As you can see, the solar elevation angle evolution outside the spacecraft manoeuvres regions is pretty much linear as a function of time, and that should always be the case for this particular spacecraft (except for major failures).
Note that during each spacecraft manoeuvre, the slope change is obviously continuous, although discretised in my set of angle values. That means: for each manoeuvre, it does not really make sense to try to locate a single scanline where a manoeuvre has taken place. My goal is rather to identify, for each manoeuvre, a "representative" scanline in the range of scanlines defining the interval of time where the manoeuvre occurred (e.g. middle value, or left boundary).
Once I get a set of "representative" scanline indexes where all manoeuvres have taken place, I could then use those indexes for rough estimations of manoeuvres durations, or to automatically place labels on the plot.
My solution so far has been to:
Compute the 2nd derivative of the solar elevation angle using
np.gradient.
Compute absolute value and clipping of resulting
curve. The clipping is necessary because of what I assume to be
discretisation noise in the linear segments, which would then severely affect the identification of the "real" local maxima in point 4.
Apply smoothing to the resulting curve, to get rid of multiple peaks. I'm using scipy's 1d gaussian filter with a trial-and-error sigma value for that.
Identify local maxima.
Here's my code:
fig = plt.figure(figsize=(8,12))
gs = gridspec.GridSpec(5, 1)
ax0 = plt.subplot(gs[0])
ax0.set_title('Solar elevation angle')
ax0.plot(solar_elevation_angle)
solar_elevation_angle_1stdev = np.gradient(solar_elevation_angle)
ax1 = plt.subplot(gs[1])
ax1.set_title('1st derivative')
ax1.plot(solar_elevation_angle_1stdev)
solar_elevation_angle_2nddev = np.gradient(solar_elevation_angle_1stdev)
ax2 = plt.subplot(gs[2])
ax2.set_title('2nd derivative')
ax2.plot(solar_elevation_angle_2nddev)
solar_elevation_angle_2nddev_clipped = np.clip(np.abs(np.gradient(solar_elevation_angle_2nddev)), 0.0001, 2)
ax3 = plt.subplot(gs[3])
ax3.set_title('absolute value + clipping')

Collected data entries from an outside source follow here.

(* ===== verification/LlmMemory.v ===== *)
(** * The in-memory HumanLLM Store (humantest/llm_store_memory.go)

    [memoryLLMState] holds the store's five maps.  A [memoryLLMUnit] is the
    state of one callback with its lifetime flag; every primitive checks the
    flag first.  Copies on the way in and out are the values themselves.  A
    loop over a Go map visits the entries in the order of [map_to_list]. *)

From S2P Require Import Prelude GoText GoEncoding GoTime GoJson GoStrings GoDoc.
From S2P Require Import AgentTypes Framework LlmTypes.

Import Llm.
Local Open Scope string_scope.

(* ------------------------------------------------------------------ *)
(** ** State *)

Record memoryLLMReceiptKey := { ReceiptKey_request : StoreRequestKey; ReceiptKey_eventID : string }.

#[export] Instance memoryLLMReceiptKey_eq_dec : EqDecision memoryLLMReceiptKey.
Proof. solve_decision. Defined.
#[export] Instance memoryLLMReceiptKey_countable : Countable memoryLLMReceiptKey.
Proof.
  refine (inj_countable' (fun k => (ReceiptKey_request k, ReceiptKey_eventID k) : StoreRequestKey * string)
    (fun p => {| ReceiptKey_request := fst p; ReceiptKey_eventID := snd p |}) _).
  by intros [].
Defined.

Record memoryLLMState := {
  tasks : gmap StoreTaskKey StoreTaskRecord;
  requests : gmap StoreRequestKey StoreRequestRecord;
  events : gmap StoreRequestKey (gmap Z StoreResponseEventRecord);
  receipts : gmap memoryLLMReceiptKey StoreWorkerReceiptRecord;
  tools : gmap StoreToolExecutionKey StoreToolExecutionRecord
}.

Definition newMemoryLLMState : memoryLLMState :=
  {| tasks := ∅; requests := ∅; events := ∅; receipts := ∅; tools := ∅ |}.

Definition set_tasks m s := {| tasks := m; requests := requests s; events := events s;
  receipts := receipts s; tools := tools s |}.
Definition set_requests m s := {| tasks := tasks s; requests := m; events := events s;
  receipts := receipts s; tools := tools s |}.
Definition set_events m s := {| tasks := tasks s; requests := requests s; events := m;
  receipts := receipts s; tools := tools s |}.
Definition set_receipts m s := {| tasks := tasks s; requests := requests s; events := events s;
  receipts := m; tools := tools s |}.
Definition set_tools m s := {| tasks := tasks s; requests := requests s; events := events s;
  receipts := receipts s; tools := m |}.

Record memoryLLMUnit := { unit_state : memoryLLMState; unit_active : bool }.

Definition ensureActive (u : memoryLLMUnit) : res unit := refuse_if (negb (unit_active u)) ErrStoreClosed.

(** The response events of a request. *)
Definition history (s : memoryLLMState) (key : StoreRequestKey) : gmap Z StoreResponseEventRecord :=
  default ∅ (events s !! key).

(** The values of a map that pass a test, and whether there is one. *)
Definition select {K A} `{Countable K} (f : A -> bool) (m : gmap K A) : list A :=
  List.filter f (snd <$> map_to_list m).
Definition some_entry {K A} `{Countable K} (f : K -> A -> bool) (m : gmap K A) : bool :=
  existsb (fun p : K * A => f (fst p) (snd p)) (map_to_list m).

(* ------------------------------------------------------------------ *)
(** ** Keys, errors and limits *)

(** [fmt.Sprint] of the keys. *)
Definition sprint_task (k : StoreTaskKey) : string := "{" ++ TaskKey_Caller k ++ " " ++ TaskKey_Task k ++ "}".
Definition sprint_request (k : StoreRequestKey) : string :=
  "{" ++ RequestKey_Caller k ++ " " ++ RequestKey_IdempotencyKey k ++ "}".
Definition sprint_tool (k : StoreToolExecutionKey) : string :=
  "{" ++ sprint_task (ToolKey_Task k) ++ " " ++ ToolKey_ToolCallID k ++ "}".
Definition sprint_affinity (a : StoreTaskAffinity) : string :=
  "{" ++ Affinity_Caller a ++ " " ++ Affinity_WorkspaceKey a ++ " " ++ Affinity_HarnessID a ++ " "
  ++ Affinity_HarnessVersion a ++ " " ++ Affinity_HarnessSessionID a ++ "}".

Definition memoryLLMNotFound (kind : StoreRecordKind) (key : string) : error := StoreNotFoundError kind key.
Definition memoryLLMConflict (constraint : StoreConstraint) (key : string) : error :=
  StoreConflictError constraint key.
Definition memoryLLMLimit (kind : StoreRecordKind) (limit : Z) : error := StoreLimitError kind limit.
Definition memoryLLMInvalid : error := ErrStoreInvalidArgument.

Definition memoryLLMValidTaskKey (key : StoreTaskKey) : bool :=
  negb (is_empty (TaskKey_Caller key)) && negb (is_empty (TaskKey_Task key)).
Definition memoryLLMValidRequestKey (key : StoreRequestKey) : bool :=
  negb (is_empty (RequestKey_Caller key)) && negb (is_empty (RequestKey_IdempotencyKey key)).
Definition memoryLLMValidToolKey (key : StoreToolExecutionKey) : bool :=
  memoryLLMValidTaskKey (ToolKey_Task key) && negb (is_empty (ToolKey_ToolCallID key)).
(* ===== verification/LlmLedger.v ===== *)
(** * The ledger of HumanLLM

    What holds of every state the in-memory Store can reach through its
    mutations, and what a later state keeps of an earlier one. *)

From S2P Require Import Prelude GoText GoEncoding GoTime GoJson GoStrings GoDoc AgentTypes Framework LlmTypes LlmMemory.

Import Llm.
Local Open Scope string_scope.

(** The unit of a callback that is running. *)
Definition live (s : memoryLLMState) : memoryLLMUnit := {| unit_state := s; unit_active := true |}.

(** A value of the type uint64. *)
Definition uint64 (z : Z) : Prop := (0 <= z < 18446744073709551616)%Z.

(** One successful mutation of a transaction; its argument is of its type. *)
Inductive tx_step : memoryLLMState -> memoryLLMState -> Prop :=
  | step_InsertTask r s s' : uint64 (Task_Revision r) -> WriteOp.InsertTask (live s) r = Ok s' -> tx_step s s'
  | step_CompareAndSwapTask m s b s' : WriteOp.CompareAndSwapTask (live s) m = Ok (b, s') -> tx_step s s'
  | step_InsertRequest r s s' : uint64 (Req_Revision r) -> WriteOp.InsertRequest (live s) r = Ok s' -> tx_step s s'
  | step_CompareAndSwapRequest m s b s' : WriteOp.CompareAndSwapRequest (live s) m = Ok (b, s') -> tx_step s s'
  | step_InsertResponseEvent r s s' : uint64 (Resp_Sequence r) -> WriteOp.InsertResponseEvent (live s) r = Ok s' -> tx_step s s'
  | step_InsertWorkerReceipt r s s' : WriteOp.InsertWorkerReceipt (live s) r = Ok s' -> tx_step s s'
  | step_InsertToolExecution r s s' : uint64 (Exec_Revision r) -> WriteOp.InsertToolExecution (live s) r = Ok s' -> tx_step s s'
  | step_CompareAndSwapToolExecution m s b s' :
      WriteOp.CompareAndSwapToolExecution (live s) m = Ok (b, s') -> tx_step s s'
  | step_DeleteTombstonedResponseEvents k s n s' :
      WriteOp.DeleteTombstonedResponseEvents (live s) k = Ok (n, s') -> tx_step s s'.

(** A transaction: any number of mutations. *)
Definition transacts : memoryLLMState -> memoryLLMState -> Prop := rtc tx_step.

(* ------------------------------------------------------------------ *)
(** ** Tests as equations *)

Lemma llm_active_live s : ensureActive (live s) = Ok tt.
Proof. done. Qed.

Lemma some_entry_false {K A} `{Countable K} (f : K -> A -> bool) (m : gmap K A) k a :
  some_entry f m = false -> m !! k = Some a -> f k a = false.
Proof.
  unfold some_entry. intros Hf Hk. apply not_true_iff_false. intros Ht. apply not_true_iff_false in Hf. destruct Hf.
  apply existsb_exists. exists (k, a). split; [|done]. by apply list_elem_of_In, elem_of_map_to_list.
Qed.

Lemma some_entry_true {K A} `{Countable K} (f : K -> A -> bool) (m : gmap K A) :
  some_entry f m = true <-> exists k a, m !! k = Some a /\ f k a = true.
Proof.
  unfold some_entry. rewrite existsb_exists. split.
  - intros ([k a] & Hin & Hf). apply list_elem_of_In, elem_of_map_to_list in Hin. eauto.
  - intros (k & a & Hk & Hf). exists (k, a). split; [|done]. by apply list_elem_of_In, elem_of_map_to_list.
Qed.

Lemma CodecSnapshot_Equal_eq a b : CodecSnapshot_Equal a b = true <-> a = b.
Proof.
  unfold CodecSnapshot_Equal. split.
  - intros H. bool_split. decided. destruct a as [[] ???], b as [[] ???]. cbn in *. congruence.
  - intros ->. by rewrite !bool_decide_eq_true_2.
Qed.

(** What a mutation of a Task, or of a request, keeps. *)
Record same_task (t t' : StoreTaskRecord) : Prop := {
  same_task_key : Task_Key t' = Task_Key t;
  same_task_tier : Task_CapabilityTier t' = Task_CapabilityTier t;
  same_task_codec : Task_Codec t' = Task_Codec t;
  same_task_affinity : memoryLLMAffinity t' = memoryLLMAffinity t;
  same_task_created : Task_CreatedAt t' = Task_CreatedAt t
}.
Record same_request (r r' : StoreRequestRecord) : Prop := {
  same_request_key : Req_Key r' = Req_Key r;
  same_request_task : Req_Task r' = Req_Task r;
  same_request_id : Req_RequestID r' = Req_RequestID r;
  same_request_response : Req_ResponseID r' = Req_ResponseID r;
  same_request_digest : Req_RequestDigest r' = Req_RequestDigest r;
  same_request_codec : Req_Codec r' = Req_Codec r;
  same_request_mode : Req_Mode r' = Req_Mode r;
  same_request_created : Req_CreatedAt r' = Req_CreatedAt r
}.

#[export] Instance same_task_preorder : PreOrder same_task.
Proof. split; [by split|]. intros a b c [] []. split; congruence. Qed.
#[export] Instance same_request_preorder : PreOrder same_request.
Proof. split; [by split|]. intros a b c [] []. split; congruence. Qed.

Lemma task_identity t t' : memoryLLMTaskIdentityEqual t t' = true -> same_task t t'.
Proof.
  unfold memoryLLMTaskIdentityEqual, TimeEqual. intros H. bool_split. decided. zbool.
  match goal with H : CodecSnapshot_Equal _ _ = true |- _ => apply CodecSnapshot_Equal_eq in H end.
  split; try congruence. unfold memoryLLMAffinity. congruence.
Qed.

Lemma request_identity r r' : memoryLLMRequestIdentityEqual r r' = true -> same_request r r'.
Proof.
  unfold memoryLLMRequestIdentityEqual, TimeEqual. intros H. bool_split. decided. zbool.
  match goal with H : CodecSnapshot_Equal _ _ = true |- _ => apply CodecSnapshot_Equal_eq in H end.
  split; congruence.
Qed.

Lemma request_conflict_none record l : WriteOp.request_conflict record l = Ok tt -> Forall (fun existing =>
  (Req_ResponseComplete record = false -> Req_ResponseComplete existing = false -> Req_Task existing <> Req_Task record) /\
  (RequestKey_Caller (Req_Key existing) = RequestKey_Caller (Req_Key record) ->
   Req_RequestID existing <> Req_RequestID record /\ Req_ResponseID existing <> Req_ResponseID record)) l.
Proof.
  induction l as [|existing l IH]; cbn; intros H; [constructor|]. ok_inv.
  constructor; [|by apply IH]. split.
  - intros Hr He Ht. rewrite Hr, He, bool_decide_eq_true_2 in Hv by done. done.
  - intros Hc. rewrite bool_decide_eq_true_2 in Hv0 by done. cbn in Hv0. apply orb_false_iff in Hv0 as [??]. by decided.
Qed.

ax3.plot(solar_elevation_angle_2nddev_clipped)
smoothed_signal = gaussian_filter1d(solar_elevation_angle_2nddev_clipped, 20)
ax4 = plt.subplot(gs[4])
ax4.set_title('Smoothing applied')
ax4.plot(smoothed_signal)
plt.tight_layout()
plt.show()
I can then easily identify the local maxima by using scipy's argrelmax function:
max_idx = argrelmax(smoothed_signal)[0]
print(max_idx)
# [ 689 1019 2356 2685]
Which correctly identifies the scanline indexes I was looking for:
fig, ax = plt.subplots()
ax.set_title('Solar elevation angle')
ax.set_xlabel('Scanline')
ax.set_ylabel('Solar elevation angle [deg]')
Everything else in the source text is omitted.